(** ** The live state. *)
Record Terminal : Type := mkTerminalFacts {
  te_kind : TerminalKind; te_cause : Cause; te_usage_known : bool; te_output_tokens : Z; te_frame :
  Locator; te_completed : Z;
}.
#[export] Instance Terminal_eq_dec : EqDecision Terminal.
Proof. solve_decision. Defined.
Record Operation : Type := mkOperation {
  op_conversation : Id; op_generation : Z; op_task : Id; op_owner_generation : Z; op_input_digest :
  Hash; op_accepted_frame : Locator; op_notice_through : Z; op_helper : option Id; op_cancel :
  option Cause; op_terminal : option Terminal; op_tools : list ToolRecord; op_request_starts : list
  Z; op_response : Response; op_thinking : Response;
}.
#[export] Instance Operation_eq_dec : EqDecision Operation.
Proof. solve_decision. Defined.
Record ProjectLatest : Type := mkProjectLatest {
  px_conversation : Id; px_operation : Id; px_generation : Z; px_accepted : Z; px_terminal : option
  Z;
}.
#[export] Instance ProjectLatest_eq_dec : EqDecision ProjectLatest.
Proof. solve_decision. Defined.
Record ProjectEntry : Type := mkProjectEntry {
  pj_registration : ProjectRegistered; pj_registered : Locator; pj_name : option ProjectName;
  pj_latest : option ProjectLatest; pj_activity : Z;
}.
#[export] Instance ProjectEntry_eq_dec : EqDecision ProjectEntry.
Proof. solve_decision. Defined.
Record LatestTurn : Type := mkLatest {
  lt_operation : Id; lt_terminal : option TerminalKind; lt_accepted : Locator; lt_notice_through : Z;
}.
#[export] Instance LatestTurn_eq_dec : EqDecision LatestTurn.
Proof. solve_decision. Defined.
Record Conversation : Type := mkConversation {
  cv_project : Id; cv_generation : Z; cv_created : Locator; cv_latest : option LatestTurn;
  cv_completed : Z; cv_activity : Z;
}.
#[export] Instance Conversation_eq_dec : EqDecision Conversation.
Proof. solve_decision. Defined.
Inductive InputKind : Type :=
| IQueue | ISteer | IPerson.
#[export] Instance InputKind_eq_dec : EqDecision InputKind.
Proof. solve_decision. Defined.
Definition input_kind_code (x : InputKind) : Z :=
  match x with
  | IQueue => 1 | ISteer => 2 | IPerson => 3
  end.
Inductive InputStatus : Type :=
| SQueued | SHeld | SRunning | SComplete | SFailed | SDropped.
#[export] Instance InputStatus_eq_dec : EqDecision InputStatus.
Proof. solve_decision. Defined.
Definition input_status_code (x : InputStatus) : Z :=
  match x with
  | SQueued => 1 | SHeld => 2 | SRunning => 3 | SComplete => 4 | SFailed => 5 | SDropped => 6
  end.
Definition input_status_from (code : Z) : option InputStatus :=
  if code =? 1 then Some SQueued else if code =? 2 then Some SHeld else if code =? 3 then Some SRunning
  else if code =? 4 then Some SComplete else if code =? 5 then Some SFailed else if code =? 6 then Some SDropped
  else None.
(** [PersonInput] of the source; the constructor of [PolicySubject] has that name. *)
Record PersonFacts : Type := mkPerson {
  pf_outside_sandbox : bool; pf_job : option Locator; pf_outcome : option JobOutcome;
}.
#[export] Instance PersonFacts_eq_dec : EqDecision PersonFacts.
Proof. solve_decision. Defined.
Record QueuedInput : Type := mkInput {
  qi_request : Id; qi_dispatch_request : Id; qi_project : Id; qi_conversation : Id;
  qi_target_operation : Id; qi_target_generation : Z; qi_kind : InputKind; qi_frame : Locator;
  qi_sequence : Z; qi_owner_generation : Z; qi_held : bool; qi_dropped : bool; qi_resumed : bool;
  qi_order_position : Z; qi_promoted : option Locator; qi_dispatched : option (Id * Z);
  qi_dispatched_terminal : option TerminalKind; qi_target_terminal : option (TerminalKind * Cause);
  qi_settled : option Z; qi_person : option PersonFacts;
}.
#[export] Instance QueuedInput_eq_dec : EqDecision QueuedInput.
Proof. solve_decision. Defined.

(** ** Requests and their outcomes. *)
Inductive Outcome : Type :=
| OInitialization (active : bool)
| OProject (project : Id)
| OProjectRename (project : Id) (name : bytes) (name_revision : Z) (changed : bool)
| OInput (input : Id)
| OQueueInput (input conversation : Id) (order_revision : Z)
| OReorderInput (input : Id) (order_revision : Z)
| OInputDecision (input : Id)
| OTurn (conversation : Id) (generation : Z) (task operation : Id).
#[export] Instance Outcome_eq_dec : EqDecision Outcome.
Proof. solve_decision. Defined.
Record RequestResult : Type := mkRequestResult {
  rr_digest : Hash; rr_result : Outcome; rr_kind : Z; rr_frame : Locator;
}.
#[export] Instance RequestResult_eq_dec : EqDecision RequestResult.
Proof. solve_decision. Defined.

(** ** [Record]. *)
Inductive JournalRecord : Type :=
| RPendingInit (p : PendingInit)
| RActiveBinding (p : ActiveBinding)
| ROwnerGeneration
| RProjectRegistered (p : ProjectRegistered)
| RProjectRequestAlias (p : ProjectRequestAlias)
| RProjectRenamed (p : ProjectRenamed)
| RTurnAccepted (p : TurnAccepted)
| RStartAuthorized (p : StartAuthorized)
| RRequestStarted (p : RequestStarted)
| RCancelRequested (p : CancelRequested)
| RTurnTerminal (p : TurnTerminal)
| RInputQueued (p : InputQueued)
| RInputReordered (p : InputReordered)
| RInputDecision (p : InputDecision)
| RInputPromoted (p : InputPromoted)
| RToolCall (p : ToolCall)
| RToolResult (p : ToolResult)
| RResponseText (p : ResponseText)
| RThinkingText (p : ResponseText)
| RPersonCommandQueued (p : PersonCommandQueued)
| RJobIntent (p : JobIntent)
| RJobCancelRequested (p : JobCancelRequested)
| RJobSettled (p : JobSettled)
| RJobResult (p : JobResult)
| RJobRetention (p : JobRetention)
| RExecutionPath (p : ExecutionPathRecord)
| RPolicyDecision (p : PolicyDecision)
| RPolicyRevision (p : PolicyRevision).
Definition kind (r : JournalRecord) : Z :=
  match r with
  | RPendingInit _ => 10 | RActiveBinding _ => 11 | ROwnerGeneration => 3 | RProjectRegistered _ => 4
  | RTurnAccepted _ => 21 | RStartAuthorized _ => 6 | RRequestStarted _ => 33 | RCancelRequested _ => 7
  | RTurnTerminal _ => 8 | RProjectRequestAlias _ => 9 | RProjectRenamed _ => 20 | RInputQueued _ => 18
  | RInputReordered _ => 19 | RInputDecision _ => 13 | RToolCall _ => 14 | RToolResult _ => 15
  | RInputPromoted _ => 16 | RResponseText _ => 24 | RThinkingText _ => 25 | RPersonCommandQueued _ => 31
  | RJobIntent _ => 26 | RJobCancelRequested _ => 27 | RJobSettled _ => 28 | RJobResult _ => 29
  | RJobRetention _ => 30 | RExecutionPath _ => 32 | RPolicyDecision _ => 34 | RPolicyRevision _ => 35
  end.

□ □ □ □

--- WHAT TO PRODUCE ---
Lines containing "option": tally them across the records above and give the total alone.

--- OUTPUT ---
12